Aim of the task –
When a line of the entries contains "palmPosition", please list that line.

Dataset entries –

○ ○ ○ ○ ○

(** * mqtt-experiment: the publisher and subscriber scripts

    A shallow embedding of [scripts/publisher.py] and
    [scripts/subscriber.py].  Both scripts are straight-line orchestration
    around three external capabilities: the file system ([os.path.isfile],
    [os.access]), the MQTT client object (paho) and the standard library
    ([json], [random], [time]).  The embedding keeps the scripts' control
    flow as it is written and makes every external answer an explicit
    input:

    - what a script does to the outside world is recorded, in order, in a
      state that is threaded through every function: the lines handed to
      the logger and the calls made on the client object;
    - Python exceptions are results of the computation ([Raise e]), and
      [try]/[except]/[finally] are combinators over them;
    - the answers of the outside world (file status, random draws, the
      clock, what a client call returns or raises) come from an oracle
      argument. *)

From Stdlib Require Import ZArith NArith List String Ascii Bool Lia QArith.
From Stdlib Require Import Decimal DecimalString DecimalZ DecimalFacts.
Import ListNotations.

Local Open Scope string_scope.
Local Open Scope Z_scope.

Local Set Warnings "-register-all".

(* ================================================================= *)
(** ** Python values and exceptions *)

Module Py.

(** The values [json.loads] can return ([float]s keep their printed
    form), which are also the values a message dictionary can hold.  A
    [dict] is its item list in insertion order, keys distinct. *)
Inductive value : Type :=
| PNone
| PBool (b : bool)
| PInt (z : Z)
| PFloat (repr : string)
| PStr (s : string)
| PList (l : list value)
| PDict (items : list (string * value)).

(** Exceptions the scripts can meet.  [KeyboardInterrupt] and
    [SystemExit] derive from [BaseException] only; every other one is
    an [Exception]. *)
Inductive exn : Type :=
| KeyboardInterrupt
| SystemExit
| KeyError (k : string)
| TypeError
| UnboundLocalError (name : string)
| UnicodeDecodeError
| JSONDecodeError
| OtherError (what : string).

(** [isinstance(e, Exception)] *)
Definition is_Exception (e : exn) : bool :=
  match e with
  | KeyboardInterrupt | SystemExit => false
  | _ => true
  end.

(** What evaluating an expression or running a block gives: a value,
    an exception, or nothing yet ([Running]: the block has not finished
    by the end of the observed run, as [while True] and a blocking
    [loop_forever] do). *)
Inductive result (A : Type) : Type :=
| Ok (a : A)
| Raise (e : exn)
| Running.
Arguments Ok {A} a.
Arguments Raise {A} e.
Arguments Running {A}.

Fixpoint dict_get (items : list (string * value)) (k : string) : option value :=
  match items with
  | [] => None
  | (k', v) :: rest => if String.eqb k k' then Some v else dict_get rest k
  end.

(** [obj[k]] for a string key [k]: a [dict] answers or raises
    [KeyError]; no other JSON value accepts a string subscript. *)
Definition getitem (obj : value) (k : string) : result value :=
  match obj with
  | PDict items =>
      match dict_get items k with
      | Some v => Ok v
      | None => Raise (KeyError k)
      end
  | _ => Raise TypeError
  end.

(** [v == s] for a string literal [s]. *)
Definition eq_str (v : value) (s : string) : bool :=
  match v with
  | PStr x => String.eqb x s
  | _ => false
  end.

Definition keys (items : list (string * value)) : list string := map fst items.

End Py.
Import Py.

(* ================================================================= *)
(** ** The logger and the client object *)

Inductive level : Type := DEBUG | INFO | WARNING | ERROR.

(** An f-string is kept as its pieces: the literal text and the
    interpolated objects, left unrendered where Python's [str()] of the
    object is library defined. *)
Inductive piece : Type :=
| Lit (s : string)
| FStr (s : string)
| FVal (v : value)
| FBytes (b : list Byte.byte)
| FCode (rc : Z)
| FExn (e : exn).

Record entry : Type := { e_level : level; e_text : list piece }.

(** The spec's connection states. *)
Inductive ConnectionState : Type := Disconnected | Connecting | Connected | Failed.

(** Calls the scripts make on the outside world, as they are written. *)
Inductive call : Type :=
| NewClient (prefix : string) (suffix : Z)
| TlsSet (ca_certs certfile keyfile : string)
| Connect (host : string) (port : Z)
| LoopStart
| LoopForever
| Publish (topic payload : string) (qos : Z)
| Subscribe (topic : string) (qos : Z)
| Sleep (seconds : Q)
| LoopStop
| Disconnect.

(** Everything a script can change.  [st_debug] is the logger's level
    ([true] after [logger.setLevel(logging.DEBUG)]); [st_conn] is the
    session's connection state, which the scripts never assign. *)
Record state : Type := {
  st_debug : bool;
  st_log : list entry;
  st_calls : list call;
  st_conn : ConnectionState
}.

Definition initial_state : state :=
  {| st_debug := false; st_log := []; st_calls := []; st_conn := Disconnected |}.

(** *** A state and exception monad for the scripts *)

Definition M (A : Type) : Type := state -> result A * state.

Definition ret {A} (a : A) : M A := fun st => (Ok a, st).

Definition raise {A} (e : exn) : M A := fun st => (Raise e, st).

○ ○ ○ ○ ○

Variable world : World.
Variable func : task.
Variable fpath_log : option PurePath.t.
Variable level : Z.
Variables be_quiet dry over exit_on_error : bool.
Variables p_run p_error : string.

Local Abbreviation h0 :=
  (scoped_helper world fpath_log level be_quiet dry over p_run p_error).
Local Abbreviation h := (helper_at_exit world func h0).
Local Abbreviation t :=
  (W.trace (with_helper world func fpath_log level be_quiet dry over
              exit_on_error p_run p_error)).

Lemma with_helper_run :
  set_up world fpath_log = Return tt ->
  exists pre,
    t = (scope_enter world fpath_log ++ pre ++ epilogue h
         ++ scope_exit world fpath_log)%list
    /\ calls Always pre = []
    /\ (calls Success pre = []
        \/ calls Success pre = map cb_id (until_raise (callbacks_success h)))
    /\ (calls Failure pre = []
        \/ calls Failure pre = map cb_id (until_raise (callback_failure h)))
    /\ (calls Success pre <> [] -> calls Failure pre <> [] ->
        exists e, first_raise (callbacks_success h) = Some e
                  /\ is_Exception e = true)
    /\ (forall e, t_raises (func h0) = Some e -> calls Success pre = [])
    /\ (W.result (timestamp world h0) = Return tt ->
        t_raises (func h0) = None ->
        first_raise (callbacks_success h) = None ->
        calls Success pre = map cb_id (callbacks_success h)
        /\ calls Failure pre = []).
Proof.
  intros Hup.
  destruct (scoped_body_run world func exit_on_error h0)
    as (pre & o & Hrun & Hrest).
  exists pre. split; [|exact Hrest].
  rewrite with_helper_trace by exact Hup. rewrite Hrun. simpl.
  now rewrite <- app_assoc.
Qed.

○ ○ ○ ○ ○

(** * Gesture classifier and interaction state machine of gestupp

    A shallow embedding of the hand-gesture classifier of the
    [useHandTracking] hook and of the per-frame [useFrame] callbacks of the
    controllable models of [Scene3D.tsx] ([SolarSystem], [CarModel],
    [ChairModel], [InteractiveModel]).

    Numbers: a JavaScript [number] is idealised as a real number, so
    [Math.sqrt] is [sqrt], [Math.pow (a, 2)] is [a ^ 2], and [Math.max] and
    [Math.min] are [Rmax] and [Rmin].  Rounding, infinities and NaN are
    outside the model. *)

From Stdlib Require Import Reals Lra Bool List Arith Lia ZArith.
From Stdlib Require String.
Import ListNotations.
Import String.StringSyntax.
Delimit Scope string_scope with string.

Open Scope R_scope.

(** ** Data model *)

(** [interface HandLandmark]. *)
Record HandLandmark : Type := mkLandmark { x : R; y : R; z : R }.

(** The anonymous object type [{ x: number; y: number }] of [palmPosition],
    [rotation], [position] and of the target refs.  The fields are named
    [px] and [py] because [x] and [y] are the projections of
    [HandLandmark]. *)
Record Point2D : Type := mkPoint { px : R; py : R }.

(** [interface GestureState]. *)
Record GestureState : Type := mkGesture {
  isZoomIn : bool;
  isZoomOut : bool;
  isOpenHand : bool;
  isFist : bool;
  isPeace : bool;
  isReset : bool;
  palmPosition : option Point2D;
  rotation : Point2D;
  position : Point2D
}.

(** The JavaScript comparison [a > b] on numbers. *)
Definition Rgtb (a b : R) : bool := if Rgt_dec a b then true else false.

○ ○ ○ ○ ○

Finished task –
(** The anonymous object type [{ x: number; y: number }] of [palmPosition],
  palmPosition : option Point2D;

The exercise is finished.